Głównym wyróżnieniem przyznawanym podczas Międzynarodowego Festiwalu Kryminału jest Nagroda Wielkiego Kalibru. Tegoroczną laureatką została Anna Kańtoch. Kapituła, w składzie: prof. Małgorzata Omilanowska (przewodnicząca), prof. Bernadetta Darska, prof. Anna Gemra, dr Anna Marchewka, Piotr Kofta i Grzegorz Sowula, uznała powieść pochodzącej z Katowic pisarki, zatytułowaną Wiosna zaginionych (nasz wywiad z autorką o tej książce znajdziecie tutaj) za najlepszy kryminał wydany w 2020.
O Nagrodę Wielkiego Kalibru Anna Kańtoch walczyła w tym roku z Wojciechem Chmielarzem, Marcinem Ciszewskim, Mariuszem Czubajem, Tomaszem Duszyńskim, Olgierdem Hurką i Wojtkiem Miłoszewskim.

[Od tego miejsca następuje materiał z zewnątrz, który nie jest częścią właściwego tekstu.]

(** ** A concrete task: a noisy tool result, the summarizer unreachable *)

Definition down : Upstream := {|
  post _ _ _ := None; call_timed_out _ _ := false; response_texts _ := None;
  json_decision _ := None; json_working _ := None; working_pretty _ := None;
|}.
Definition reliable : Database := {| put_fails _ _ := false |}.
Definition no_auth : SessionAuthContext := mkSessionAuthContext [] [].
Definition stage_request : list byte :=
  as_bytes (print_fields
    [(str "max_tokens", str "4096");
     (MESSAGES, print_array
        [wire_message (str "user") (quoted (str "build"));
         wire_message (str "assistant") (print_array [block_raw (tool_use_block (str "tu_1") (str "Bash"))]);
         wire_message (str "user") (print_array [block_raw (tool_result_block (str "tu_1") noisy_log)]);
         wire_message (str "assistant") (print_array [block_raw (text_block (str "done"))])]);
     (str "model", quoted (str "claude-opus-4-8"))]).

Section Task.
#[local] Existing Instances scan_serde scan_values length_digest flat_libm no_format no_diff down reliable.

Definition staged_run : option (RefStore * option (StagedPlan * WorkingState)) :=
  stage_plan WorkingState_default no_auth PolicyConfig_default stage_request (SessionId_new (str "t")) ∅ f64_zero.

Prezydent Wrocławia Jacek Sutryk wręczył na gali Annie Kańtoch pamiątkową statuetkę i 25 tysięcy złotych.
Swojego faworyta mieli szansę również wybrać czytelnicy. Ci wskazali, że najlepszym kryminałem ubiegłego roku była książka Glatz. Kraj Pana Boga. Tym samym Nagroda Czytelników Wielkiego Kalibru trafiła do Tomasza Duszyńskiego.
Przyznana została również Nagroda Specjalna im. Janiny Paradowskiej. Wyróżnienie otrzymał Olgierd Hurka za powieść Znamię.
Tradycyjnie podczas Międzynarodowego Festiwalu Kryminału wręczana jest również specjalna nagroda honorująca całokształt twórczości autora pochodzącego z Polski albo z zagranicy. Tym razem jednak postanowiono zrezygnować z tej części. Zamiast tego wręczone zostało zaległe wyróżnienie. W zeszłym roku Honorową Nagrodę Wielkiego Kalibru otrzymał Zygmunt Miłoszewski. Ze względu na pandemię nie mógł jej odebrać, tak więc w tym roku organizatorzy postanowili to nadrobić.